Una grande novità si impone nel panorama europeo e sulla poliarchia di mercato regolato che lo domina. Quel grande intellettuale che fu Alberto Predieri aveva già tutto previsto in quel capolavoro edito nel 1998 dal glorioso editore Giappichelli di Torino: “Euro, poliarchie democratiche e mercati monetari”. In quel libro egli preconizzava l’asimmetria crescente tra forma contrattuale e polis. La polis sarebbe stata via via erosa dalla forma del mercato in guisa di prevalenza del contratto fra poteri tecnocratici che avrebbero man mano distrutto la volontà popolare trasfigurando la stessa poliarchia democratica.

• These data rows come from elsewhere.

(** X10.  In the verify step the button calls [handleBetaVerify] only when
    nothing is being submitted and the code has six characters, but the Enter
    key calls it with any code: for every non-empty code held, also one
    shorter than six digits, a verify request leaves with that code; for an
    empty code no request leaves and the error asks for the code. *)
Theorem enter_skips_length_check (evs : list Dialog.event) :
  let s := Dialog.run Dialog.start evs in
  let p := Dialog.view s in
  let request := POST "/api/beta-verify"
                   [("email", JsString.trim (FinSight.betaEmail p));
                    ("code", FinSight.betaOtp p)] in
  Dialog.shows FinSight.Verify p = true →
  (FinSight.betaSubmitting p = true ∨ (String.length (FinSight.betaOtp p) < 6)%nat →
   Dialog.step s Dialog.ClickVerify = s) ∧
  (FinSight.betaSubmitting p = false → String.length (FinSight.betaOtp p) = 6%nat →
   FinSight.sent (Dialog.view (Dialog.step s Dialog.ClickVerify)) = FinSight.sent p ++ [request]) ∧
  (FinSight.betaOtp p ≠ "" →
   FinSight.sent (Dialog.view (Dialog.step s Dialog.EnterVerify)) = FinSight.sent p ++ [request] ∧
   Dialog.verifies (Dialog.step s Dialog.EnterVerify) = Datatypes.S (Dialog.verifies s)) ∧
  (FinSight.betaOtp p = "" →
   Dialog.step s Dialog.EnterVerify =
     Dialog.on_view (FinSight.setBetaError "Please enter the verification code.") s).
Proof.
  intros s p request Hshows.
  destruct (dialog_requests_well_formed evs) as (_ & Hd & Hl & _).
  fold s in Hd, Hl. fold p in Hd, Hl.
  assert (FinSight.betaOtp p ≠ "" →
          Dialog.verify_begin p =
            (FinSight.fetch request
               (FinSight.setBetaSubmitting true (FinSight.setBetaError "" p)), true)) as Hsend.
  { intros Hne. unfold Dialog.verify_begin. subst request.
    rewrite (OtpFacts.trim_digits _ Hd). by destruct (FinSight.betaOtp p). }
  repeat split.
  - intros Hdis. simpl. fold p. rewrite Hshows. unfold OtpField.verifyDisabled.
    destruct Hdis as [-> | Hlt]; [done|].
    apply Nat.ltb_lt in Hlt. rewrite Hlt. by rewrite orb_true_r.
  - intros Hsub Hlen. simpl. fold p. rewrite Hshows. unfold OtpField.verifyDisabled.
    rewrite Hsub, Hlen. simpl. unfold Dialog.begin_verify. fold p.
    rewrite Hsend; [done|]. intros Hempty. by rewrite Hempty in Hlen.
  - simpl. fold p. rewrite Hshows. unfold Dialog.begin_verify. fold p. by rewrite Hsend.
  - simpl. fold p. rewrite Hshows. unfold Dialog.begin_verify. fold p. by rewrite Hsend.
  - intros Hempty. simpl. fold p. rewrite Hshows.
    unfold Dialog.begin_verify, Dialog.verify_begin, Dialog.on_view. fold p.
    by rewrite Hempty.
Qed.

La Commissione europea sta infatti preparando i dossier per dar vita ai cosiddetti “contractual arrangements”, ossia accordi contrattuali che dovrebbero intercorrere tra la Commissione e i singoli stati europei sovradeterminando lo scambio tra riforme economiche e istituzionali e l’erogazione di prestiti ai singoli stati medesimi in premio per le riforme effettuate. I contratti naturalmente sarebbero volontari e non obbligatori e dovrebbero avere, da quel che si sa, l’approvazione dei singoli palamenti nazionali – e ci mancherebbe altro. Del resto è questo il senso dell’intervista che domenica il ministro agli Affari Europei, Enzo Moavero Milanesi, ha concesso al Corriere.



Significativamente quest’intervista avviene dopo un’anticipazione dei “contractuals” apparsa qualche giorno fa sul Wall Street Journal, senza aver suscitato particolari attenzioni nella classe politica ma certo accendendo un faro sull’argomento (vedi anche l’articolo di Luigi Offeddu apparsa lo stesso giorno sempre su Il Corriere della Sera, non a caso l’unico giornale a darne notizia). Eppure i tempi stringono perché, allorché il 19 dicembre si riunirà il Consiglio europeo, i 28 rappresentanti dei paesi che aderiscono all’Ue si troveranno dinanzi bozze contrattuali bilaterali tra la stessa Ue e i singoli stati. Se si vorranno avere i prestiti bisognerà vieppiù sottoporsi a controlli ancor più stringenti da parte della inefficiente e incapace tecnocrazia europea.



Tutte le politiche di bilancio saranno sottoposte a stringenti controlli con una supervisione su tutti i paesi, nessuno escluso, anche la Germania. Questi contratti di fatto, da quel che si sa, rafforzano quello che eufemisticamente si chiama coordinamento e aggiungono un nuovo polo vincolante rispetto ai tre già esistenti: Ue, Banca centrale europea e Fondo monetario internazionale. Si tratta dell’applicazione di fatto di regolamenti già in vigore surrettiziamente: il Six Pack del 13 dicembre 2011, che riguardava la sorveglianza fiscale e una nuova procedura di controllo degli squilibri macroeconomici; al Six Pack si era aggiunto poi il 30 maggio 2013 il Two Pack che prevede norme di controllo speciali per i paesi in procedura di deficit eccessivo e per chi ha ricevuto aiuti finanziari.

Ciò che conta sottolineare è la forma giuridica cogente e compulsiva che i contractual arrangements in tal modo assumono depositandosi su regolamenti che non hanno mai suscitato l’interesse di alcuno. È inevitabile pensare che queste procedure aumenteranno il controllo occulto che la Germania già esercita sulla tecnocrazia. Non è un caso che il primo ad accendere un faro su codeste procedure sia stato un giornale così legato all’establishment nordamericano come è il Wall Street Journal. Evidentemente Mario Draghi non basta più. Il gioco si fa veramente duro e in questi mesi si deciderà se gli Stati Uniti vorranno ancora lottare per evitare la deflazione europea o consegnare invece l’Europa nelle mani della Germania. Le conseguenze geostrategiche, Nato in primis, sarebbero immense.